The mechanically cleaned cavitation should also be chemically cleaned of infectious bacteria. In our practice, for deeper cavities, we can kill 99% of the remaining bacteria using the antimicrobial photodynamic therapy technique, so there is much less chance of subsequent tooth pain or root canal treatment.
A medicated layer should only be used for very deep caries. The medicine helps the tooth tissue to regenerate and also acts as an insulator. However, most fillings have an undercoating underneath. This is mainly made by the dentist from a material called glass ionomer. It provides a good base for the filling, seals the dentin in many cases, and also insulates. At Budapest Dental, the medicated layer and the lining are a natural part of the filling, there is no extra charge, the filling costs what is indicated in the price list and the treatment plan.
The dental filling must be chemically bonded to the tooth tissue. This is a precise procedure and often the most delicate part of the filling. The dentist brushes, rinses, brushes again, rinses, blows dry, lights. Many small movements to make sure the tooth surface is perfectly prepared for the filling. The drilled cavity must be completely separated from saliva and blood, and this is often a lengthy process.
The filling is still soft when inserted into the cavity, but hardens later when exposed to light. The filling material must be placed in layers in the cavity for a better result, so this is usually a lengthy process. In the case of deep cavities, to reduce the possibility of post-cavity pain, the base of the filling - at least here at Budapest Dental - is formed with SDR filling material, Bulk fill technology.

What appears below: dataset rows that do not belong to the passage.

(* ===== verification/Storage.v ===== *)
(** * The cache (src/storage.h, src/storage.cc)

    [UcStorage] stores trees in a [MultiHashTable], one tree for each key.  The tables are passed around as
    values; trees, keys and the two read buffers of the thread live in the heap of KnvHeap.v.  The member
    [key] of a [UcStorage] is the key of a node number that no tree has, so that the operations on
    keys are those of KnvHeap.v.  [malloc] fails as the allocations of the heap do.

    [knv_key_t::FreeDynData], which storage.h calls, is not in the repository: it is a parameter.
    Error texts, the printing functions and the [float] percentages are left out. *)

From S2P Require Import Prelude Pb LinkTable MultiHashTable MemPool KnvHeap KnvNode KnvHt KnvSize KnvExpand KnvOwn ForceSet.

(** Models [MAX_HT_SHM_NUM] (src/storage.h:18-18). *)
Definition MAX_HT_SHM_NUM : Z := 16.
(** Models [SMALL_BUFFER_SIZE] (src/storage.cc:76-76). *)
Definition SMALL_BUFFER_SIZE : Z := 10 * 1024 * 1024.
(** Models [HUGE_BUFFER_SIZE] (src/storage.cc:77-77). *)
Definition HUGE_BUFFER_SIZE : Z := HASH_MAX_DATA_LENGTH.

(** [mht_thread_data] *)
Definition small_buffer : buf := BExt (-1).
Definition huge_buffer : buf := BExt (-2).

(** The tables, the counter of [InitWrite], the lock file, and which of the two buffers there are. *)
(** Models [mht_thread_data] (src/storage.cc:79-83). *)
Record tables := mk_tables {
  mht : gmap Z MultiHashTable; create_idx : Z; lock_fd : Z; has_small : bool; has_huge : bool }.

Definition set_mht (i : Z) (m : MultiHashTable) (u : tables) : tables :=
  mk_tables (<[i := m]> (mht u)) (create_idx u) (lock_fd u) (has_small u) (has_huge u).
Definition set_small (b : bool) (u : tables) : tables := mk_tables (mht u) (create_idx u) (lock_fd u) b (has_huge u).
Definition set_huge (b : bool) (u : tables) : tables := mk_tables (mht u) (create_idx u) (lock_fd u) (has_small u) b.

(** Models [UcStorage] (src/storage.h:27-32). *)
Record UcStorage := mk_storage {
  s_key : nid; auto_delete : bool; tree : option nid; tAccessTime : Z; storage_idx : Z }.

Definition set_tree (auto : bool) (t : option nid) (st : UcStorage) : UcStorage :=
  mk_storage (s_key st) auto t (tAccessTime st) (storage_idx st).
Definition set_access (o : option Z) (st : UcStorage) : UcStorage :=
  mk_storage (s_key st) (auto_delete st) (tree st) (default (tAccessTime st) o) (storage_idx st).

Section storage.
Context (fuel : nat) (FreeDynData : nid -> M unit).

(** ** Trees *)

(** Models [UcStorage::Delete] (src/storage.h:43-43). *)
Definition Delete (st : UcStorage) : M UcStorage :=
  (if auto_delete st then delete_opt fuel (tree st) else mret tt);;
  FreeDynData (s_key st);;
  mret (set_tree (auto_delete st) None st).

(** Models [UcStorage::Attach] (src/storage.h:58-61). *)
Definition Attach (st : UcStorage) (tr : nid) (auto_del : bool) : M UcStorage :=
  st ← Delete st;
  x ← getn tr;
  v ← key_GetValue (n_key x);
  key_init (s_key st) (k_type (n_key x)) (Some v) true;;
  mret (set_tree auto_del (Some tr) st).

(** Models [UcStorage::Detach] (src/storage.h:62-65). *)
Definition Detach (st : UcStorage) : option nid * UcStorage :=
  if auto_delete st then (tree st, set_tree false (tree st) st) else (None, st).

(** Models [UcStorage::HasData] (src/storage.h:85-85). *)
Definition HasData (st : UcStorage) : M bool :=
  match tree st with None => mret false | Some t => x ← getn t; mret (negb (Z.eqb (n_tag x) 0)) end.

(** ** Reading *)

(** [k.GetData()] *)
(** Models [knv_key_t::GetData] (src/knv/knv_node.h:99-99). *)
Definition key_GetData (k : knv_key_t) : M (option bytes) :=
  if Z.eqb (k_len k) 0 then mret None else s ← read_str (k_val k) (k_len k); mret (Some s).

Definition put_buf (b : buf) (s : bytes) : M unit := fun h => Ret tt (set_buf (<[b := s]> (h_buf h)) h).
Definition drop_buf (b : buf) : M unit := fun h => Ret tt (set_buf (delete b (h_buf h)) h).

(** [malloc] of a buffer, with any content; zeros here. *)
Definition malloc_buf (b : buf) (sz : Z) : M bool :=
  ok ← alloc_ok;
  if (ok : bool) then put_buf b (replicate (Z.to_nat sz) 0);; mret true else mret false.

(** [mht[st.GetFd()].GetData(k.GetData(), k.GetLength(), b, l, true, &access_time)] *)
Definition table_read (e : MultiHashTable.env) (st : UcStorage) (b : buf) (l : Z) (u : tables) : M (Z * Z * UcStorage * tables) :=
  m ← lift (mht u !! storage_idx st);
  x ← getn (s_key st);
  k ← key_GetData (n_key x);
  data ← (fun h => lift (buf_get h b) h);
  '(ret, data, l, last, m) ← lift (MultiHashTable.GetData e m k (k_len (n_key x)) (Some data) l true);
  put_buf b data;;
  mret (ret, l, set_access last st, set_mht (storage_idx st) m u).

(** Data too long for the small buffer is read again into the huge one. *)
(** Models [ReadCache] (src/storage.cc:118-141). *)
Definition read_huge (e : MultiHashTable.env) (st : UcStorage) (u : tables) : M (Z * ptr * UcStorage * tables) :=
  b ← (if has_huge u then mret true else malloc_buf huge_buffer HUGE_BUFFER_SIZE);
  if negb (b : bool) then mret (-1, None, st, u)
  else
    '(ret, l, st, u) ← table_read e st huge_buffer HUGE_BUFFER_SIZE (set_huge true u);
    if Z.ltb ret 0 then drop_buf huge_buffer;; mret (ret, None, st, set_huge false u)
    else mret (l, Some (huge_buffer, 0), st, u).

(** The length of the data, or a negative code, and where the data is. *)
(** Models [ReadCache] (src/storage.cc:102-157). *)
Definition ReadCache (e : MultiHashTable.env) (st : UcStorage) (u : tables) : M (Z * ptr * UcStorage * tables) :=
  b ← (if has_small u then mret true else malloc_buf small_buffer SMALL_BUFFER_SIZE);
  if negb (b : bool) then mret (-1, None, st, u)
  else
    '(ret, l, st, u) ← table_read e st small_buffer SMALL_BUFFER_SIZE (set_small true u);
    if Z.ltb ret 0 then
      if Z.eqb ret (-22) then read_huge e st u else mret (ret, None, st, u)
    else mret (l, Some (small_buffer, 0), st, u).

(** Models [UcStorage::Read] (src/storage.cc:159-197). *)
Definition Read (e : MultiHashTable.env) (own_buf : bool) (st : UcStorage) (u : tables) : M (Z * UcStorage * tables) :=
  '(ret, data, st, u) ← ReadCache e st u;
  if Z.eqb ret 0 then mret (-1, st, u)
  else if Z.ltb ret 0 then mret (-2, st, u)
  else
    st ← Delete st;
    t ← NewBin fuel data ret own_buf;
    match t with
    | None => mret (-3, set_tree (auto_delete st) None st, u)
    | Some _ => mret (0, set_tree true t st, u)
    end.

The hardened seal should be smoothed off at the end with fine diamond polishers. The patient is happy, he can finally rinse and try. The dentures should be touched together, and this is when we dentists ask: "High?" With the jaw numb to numbness, the right answer is hard to give, and we know it. That's why the little blue coloured paper helps you to set the right bite height. It is important to know, however, that the tooth is a very sensitive thing, it can feel high by tenths of a millimetre, a difference that the dentist's eye can no longer detect. Therefore, after the anaesthetic has worn off, when you can feel with your teeth, you should always check whether the filling is comfortable or not. If the filling is too high, the tooth may react with pain, so feel free to ask your dentist to adjust the new filling a little more.